Since the age of steam, the European labor movement has mustered red flags and brass bands on May Day for a traditional show of strength. But this year, post-May Day, Europe faces a labor paradox that Karl Marx never foresaw. While 15 million people are registered as unemployed in the 15-nation European Union, millions of jobs still go begging for lack of qualified applicants.
It's taken a while, but Europe's leaders have begun to recognize the need for labor reforms along lines familiar in the U.S. They have started to talk about promoting lifelong learning, lowering taxes on labor and increasing the gap between what a person gets on welfare vs. on the job. Indeed, Europe's overall fiscal health and strong growth prospects present a golden opportunity to launch those moves. But like all other opportunities, it may be fleeting. Says Romano Prodi, head of the European Commission, the regulatory arm of the E.U.: "We must act now, because the challenges facing us cannot wait."

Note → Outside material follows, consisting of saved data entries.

(** C3: The daemon's main function.  Whatever the command line, the
    configuration file, the events and the operating system are (within
    the limits), it returns 0 or 1, having signalled only its own unreaped
    children; when it created the guard of the pid file, closing and
    removing that file are the last two things it did, also when it fails
    later; and it returns 0 only if it was asked for its version or its
    options, or after a configuration was read and the guard, if a pid file
    is given, was created.  Only a handler that throws while the destructor
    of the process manager waits for children can prevent it from
    returning: that aborts the process.  Nothing is said of a run whose
    event loop is left by an exception while the server listens.  A read of
    a freed program name by a log line is taken to go on. *)
Theorem supervisord_main_returns argv t (w : World K) : ready w →
  let parsed := parse_args version_str argv #"supervisord - process control system" supervisord_options None t in
  left_listening argv t w ∨
  awp (supervisord_main fuel depth version_str add_file_log argv agenda events)
    (λ rc s', (rc = 0 ∨ rc = 1) ∧ own (marks (wtrace s'.2))
      ∧ (∀ vm args t' g, parsed = Ret (Some (vm, args)) t' → guarded vm (t', w) g → released g s'.2)
      ∧ (rc = 0 → ∃ vm args, run_parser (common_options ++ supervisord_options) argv = Ok (vm, args)
          ∧ (asked_text vm ∨ ∃ t' file c s1, configured vm file (t', w) c s1
               ∧ ∀ p, pidfile_of vm c = Ok (Some p) → ∃ g, guarded vm (t', w) g)))
    (λ _ _, False) (λ s', aborted s'.2) (t, w).
Proof.
  intros Hw parsed. unfold supervisord_main. apply or_try with (λ _ s', own (marks (wtrace s'.2))
    ∧ ∀ vm args t' g, parsed = Ret (Some (vm, args)) t' → guarded vm (t', w) g → released g s'.2); cycle 1.
  { intros e s' [Ho Hr]. apply awp_bind, ewp_awp, ewp_line. intros t'. apply ewp_awp, ewp_ret. by split_and!; [right|..]. }
  pose proof (ready_own w Hw) as Hown. apply or_bind, awp_zoom.
  pose proof (parse_args_spec version_str argv #"supervisord - process control system" supervisord_options
    None t ltac:(done)) as Hargs. cbn [fst snd]. unfold ewp in Hargs. unfold awp at 1. fold parsed in Hargs |- *.
  destruct parsed as [[[vm args]|] t'|e t'| | |] eqn:Ep; try done; cycle 1.
  { destruct Hargs as (_ & vm & args & Hrun & Hask & _). right.
    split_and!; [by left|done|done|]. intros _. exists vm, args. split; [done|by left]. }
  { by right. }
  destruct Hargs as (_ & vm' & args' & Hrun & [= <- <-] & _).
  destruct (start_daemon_ok (left_listening argv t w) vm (t', w)) as [|Hd]; [done| |by left|right].
  { intros file c s1 s2 ???. by exists vm, args, t', file, c, s1, s2. }
  eapply awp_mono; [exact Hd|..|done].
  - intros rc s' (-> & (Ho & Hr) & file & c & s1 & Hc). split_and!; [by left|done|..].
    + intros ? ? ? g [= <- <- <-]. apply Hr.
    + intros _. exists vm, args. split; [done|]. right. by exists t', file, c, s1.
  - intros e s' (Ho & Hr). split; [done|]. intros ? ? ? g [= <- <- <-]. apply Hr.
Qed.
End supervisord_main.

(** ** The log of the daemon *)

Section logs.
Context `{PropertyTree, StringAlgo, EnvGrammar, OptionParser} {K : Type} `{!Kernel K}.
Variable version_str : bytes.
Variable add_file_log : sink → M (World K) unit.
Local Abbreviation St := (Terminal * World K)%type.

Europe's job problem, most experts agree, is grounded in an inflexible education system, high payroll and social-security taxes and barriers to job-seeking mobility. The resulting high number of jobless--roughly half of whom have been out of work for more than a year--is just part of the story. "There are twice as many people in Europe who would work, if work were available, than there are people currently recorded as unemployed," notes the E.U.'s employment commissioner Anna Diamantopoulou. According to the European Commission, only 61% of European adults are employed, vs. 75% in the U.S.

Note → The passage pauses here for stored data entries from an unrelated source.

Lemma request_length `{StringAlgoSpec} n : Z.of_nat n < UINT64 →
  content_length (request_headers n) = Ok (Z.of_nat n).
Proof.
  intros Hn. unfold content_length. rewrite ifind_first_spec. unfold request_headers.
  unfold lower at 2. rewrite !fmap_app. fold (lower (to_string (Z.of_nat n))). rewrite lower_digits.
  rewrite (find_around_number (lower #"content-length:")) by done.
  assert (find (lower #"content-length:") (tolower <$> request_head) = Some 45%nat) as -> by reflexivity.
  cbn [fmap option_fmap option_map].
  change (45 + length #"content-length:")%nat with 60%nat.
  unfold find_first_from.
  assert (drop 60 (request_head ++ to_string (Z.of_nat n) ++ request_tail)
          = SPACE :: to_string (Z.of_nat n) ++ request_tail) as -> by reflexivity.
  pose proof (digits_foreign n) as Hd. pose proof (number_nonnil n) as Hne.
  destruct (to_string (Z.of_nat n)) as [|c ds] eqn:E; [done|].
  assert (Hc : is_blank c = false).
  { specialize (Hd c ltac:(set_solver)). unfold is_blank, char_eqb.
    destruct c as [[] [] [] [] [] [] [] []]; try done; by vm_compute in Hd. }
  cbn [find_first app]. change (negb (is_blank SPACE)) with false. cbn iota. rewrite Hc. cbn [negb fmap option_fmap option_map].
  change (drop (60 + 1) (request_head ++ c :: ds ++ request_tail)) with ((c :: ds) ++ request_tail).
  cbv zeta. rewrite <- E. apply number_is_read; [done|]. by intros ? [= <-].
Qed.

Lemma dec_digits_length fuel n acc : (length (dec_digits fuel n acc) ≤ fuel + 1 + length acc)%nat.
Proof.
  revert n acc. induction fuel as [|fuel IH]; intros n acc; cbn [dec_digits]; [done|].
  destruct (n <? 10)%N; [cbn; lia|]. etrans; [apply IH|]. cbn. lia.
Qed.

Lemma number_length n : Z.of_nat n < 2 ^ 20 → (length (to_string (Z.of_nat n)) ≤ 20)%nat.
Proof.
  intros Hn. rewrite to_string_nat. unfold dec_N. etrans; [apply dec_digits_length|]. cbn [length].
  destruct (decide (n = 0%nat)) as [->|]; [vm_compute; lia|].
  assert (N.log2 (N.of_nat n) < 20)%N; [|lia]. apply N.log2_lt_pow2; [lia|].
  change (2 ^ 20)%N with 1048576%N. change (2 ^ 20) with 1048576 in Hn. lia.
Qed.

Lemma request_well_framed `{StringAlgoSpec} body :
  Z.of_nat (length body) + 128 ≤ MAX_REQUEST_SIZE →
  well_framed (request_headers (length body)) body.
Proof.
  unfold MAX_REQUEST_SIZE. intros Hn.
  assert (Hl : (length (to_string (Z.of_nat (length body))) ≤ 20)%nat) by (apply number_length; lia).
  constructor.
  - unfold request_headers. rewrite <- !app_assoc, find_around_number by done.
    assert (find CRLFCRLF request_head = None) as -> by reflexivity.
    assert (find CRLFCRLF (request_tail ++ CRLFCRLF) = Some (length request_tail)) as -> by reflexivity.
    cbn [fmap option_fmap option_map]. f_equal. rewrite !length_app. lia.
  - unfold request_headers. rewrite <- !app_assoc, find_around_number by done. reflexivity.
  - apply request_length. unfold UINT64. lia.
  - unfold request_headers, MAX_REQUEST_SIZE. rewrite !length_app.
    change (length request_head) with 61%nat. change (length request_tail) with 19%nat. lia.
Qed.

(** ** The response is read back *)

Definition one_line (l : bytes) : bool := forallb (λ c, negb (char_eqb c LF)) l.

Lemma headers_line_from l acc rest n : one_line l = true → acc ++ l ≠ [CR] →
  read_headers (l ++ LF :: rest) acc n = (k ← header_line (acc ++ l) n; read_headers rest [] k).
Proof.
  revert acc. induction l as [|c l IH]; intros acc Hl Hcr; cbn [app read_headers].
  - change (char_eqb LF LF) with true. cbn iota. rewrite app_nil_r in *.
    by rewrite bool_decide_eq_false_2.
  - cbn in Hl. apply andb_true_iff in Hl as [->%negb_true_iff Hl].
    replace (acc ++ c :: l) with ((acc ++ [c]) ++ l) in * by (by rewrite <- app_assoc).
    by apply IH.
Qed.

Lemma headers_line line rest n : one_line line = true → line ≠ [CR] →
  read_headers (line ++ LF :: rest) [] n = (k ← header_line line n; read_headers rest [] k).
Proof. intros. by rewrite headers_line_from. Qed.

Lemma headers_other line rest n :
  one_line line = true → line ≠ [CR] → starts_with #"Content-Length:" line = false →
  read_headers (line ++ LF :: rest) [] n = read_headers rest [] n.
Proof. intros H1 H2 H3. rewrite headers_line by done. unfold header_line. by rewrite H3. Qed.

(** The headers of a response. *)
Definition response_head : bytes :=
  #"HTTP/1.1 200 OK" ++ CRLF ++ #"Content-Type: text/xml" ++ CRLF ++ #"Content-Length: ".
Definition response_headers (n : nat) : bytes :=
  response_head ++ to_string (Z.of_nat n) ++ request_tail.

Lemma response_framed body : generate_http_response_ body = framed (response_headers (length body)) body.
Proof.
  unfold generate_http_response_, framed, response_headers, response_head, request_tail.
  rewrite <- !app_assoc. reflexivity.
Qed.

The difference is particularly great among European women, only half of whom work; more than two-thirds do in the U.S. Part of the problem is legal: France and Belgium, for instance, have just lifted 19th century restrictions on women working at night. But there are cultural barriers too, particularly in Southern Europe and rural regions. More women work in countries where there are better public child-care facilities and more equitable wages; Europe needs more of both. "Getting more European women to work isn't just a question of fairness," says Barbara Helfferich, a top aide to Diamantopoulou. "It's a question of being competitive in a globalized market."

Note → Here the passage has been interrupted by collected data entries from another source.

(** X5: apart from the "Reset Tasks" button, no event lowers a task's
    completed minutes: from a reachable state, every event other than
    [ResetDailyTasks] keeps each task (same id) with at least as many
    completed minutes. *)
Theorem completed_minutes_monotone (s : State) (e : Event) :
  reachable s -> e <> ResetDailyTasks ->
  Forall2 (fun a b => id a = id b /\ completedMinutes a <= completedMinutes b)
          (dailyTasks s) (dailyTasks (step s e)).
Proof.
  intros Hr Hne. destruct (reachable_inv s Hr) as [_ [Hd _]].
  assert (Hrefl : forall ts, Forall2 (fun a b => id a = id b /\ completedMinutes a <= completedMinutes b) ts ts)
    by (induction ts; constructor; [split; [reflexivity | lia] | assumption]).
  assert (Hc : dailyTasks (step s e) = dailyTasks s \/
               dailyTasks (step s e) = creditTasks s (dailyTasks s)).
  { unfold step. rewrite sync_tasks. destruct e; try (left; reflexivity).
    - contradiction.
    - simpl. unfold tick. destruct (armed s); [|left; reflexivity].
      unfold intervalCallback. destruct (_ <=? _); [right | left]; reflexivity. }
  destruct Hc as [->| ->]; [apply Hrefl|].
  unfold creditTasks. specialize (Hd (mode s)).
  assert (0 <= dur_get (durations s) (mode s) / 60) by (apply Z.div_pos; lia).
  induction (dailyTasks s) as [|t ts IH]; constructor; [|exact IH].
  unfold creditTask. destruct (String.eqb _ _); simpl; split; try reflexivity; lia.
Qed.

Lemma completed_minutes_monotone_witness :
  reachable (ticks 299 (run init [ModeChange short_break; Start])) /\ Tick <> ResetDailyTasks /\
  Forall2 (fun a b => id a = id b /\ completedMinutes a <= completedMinutes b)
    (dailyTasks (ticks 299 (run init [ModeChange short_break; Start])))
    (dailyTasks (step (ticks 299 (run init [ModeChange short_break; Start])) Tick)).
Proof.
  assert (Hr : reachable (ticks 299 (run init [ModeChange short_break; Start])))
    by (exists ([ModeChange short_break; Start] ++ repeat Tick 299); vm_compute; reflexivity).
  assert (Hn : Tick <> ResetDailyTasks) by discriminate.
  split; [exact Hr|]. split; [exact Hn|]. exact (completed_minutes_monotone _ _ Hr Hn).
Defined.

(** ** Extras: task progress bars *)

Lemma percent_bounds (c t : Z) :
  0 < t -> 0 <= c ->
  (0 <= Qmin (inject_Z c / inject_Z t * 100) 100 <= 100)%Q /\
  ((Qmin (inject_Z c / inject_Z t * 100) 100 == 100)%Q <-> t <= c).
Proof.
  intros Ht Hc. destruct t as [|p|p]; try lia.
  unfold Qmin, GenericMinMax.gmin, Qcompare, Qdiv.
  cbn [Qnum Qden Qinv Qmult inject_Z]. rewrite ?Pos2Z.inj_mul.
  case Z.compare_spec; intros Hcmp;
    unfold Qle, Qeq; cbn [Qnum Qden Qinv Qmult inject_Z]; rewrite ?Pos2Z.inj_mul;
    (split; [split; nia | split; intros; nia]).
Qed.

Even where things are great, they're not so good. The Netherlands in many respects is Europe's model economy, with an official unemployment rate of 4%--the lowest in the E.U. except for tiny Luxembourg, at 2.8%. Its boom helped the country cut joblessness more than 50% since the early 1990s. "We're working at capacity," says Joop Hartog, professor of economics at the University of Amsterdam. "We should be happy with that." An active labor policy bolsters the boom by offering tax credits for low earners, more child-care and after-school facilities to ease women's path into employment, and more intensive mentoring--or hectoring--of unemployed to get them into the work force. But jobless people over the age of 57 1/2 are not counted as unemployed; neither are 911,000 Dutch people on disability benefits. The high number of disabled--more than three times the number of officially unemployed--is such a stubborn feature of the economy that it's been called the Dutch disease. Tightening disability definitions and other measures haven't cured it.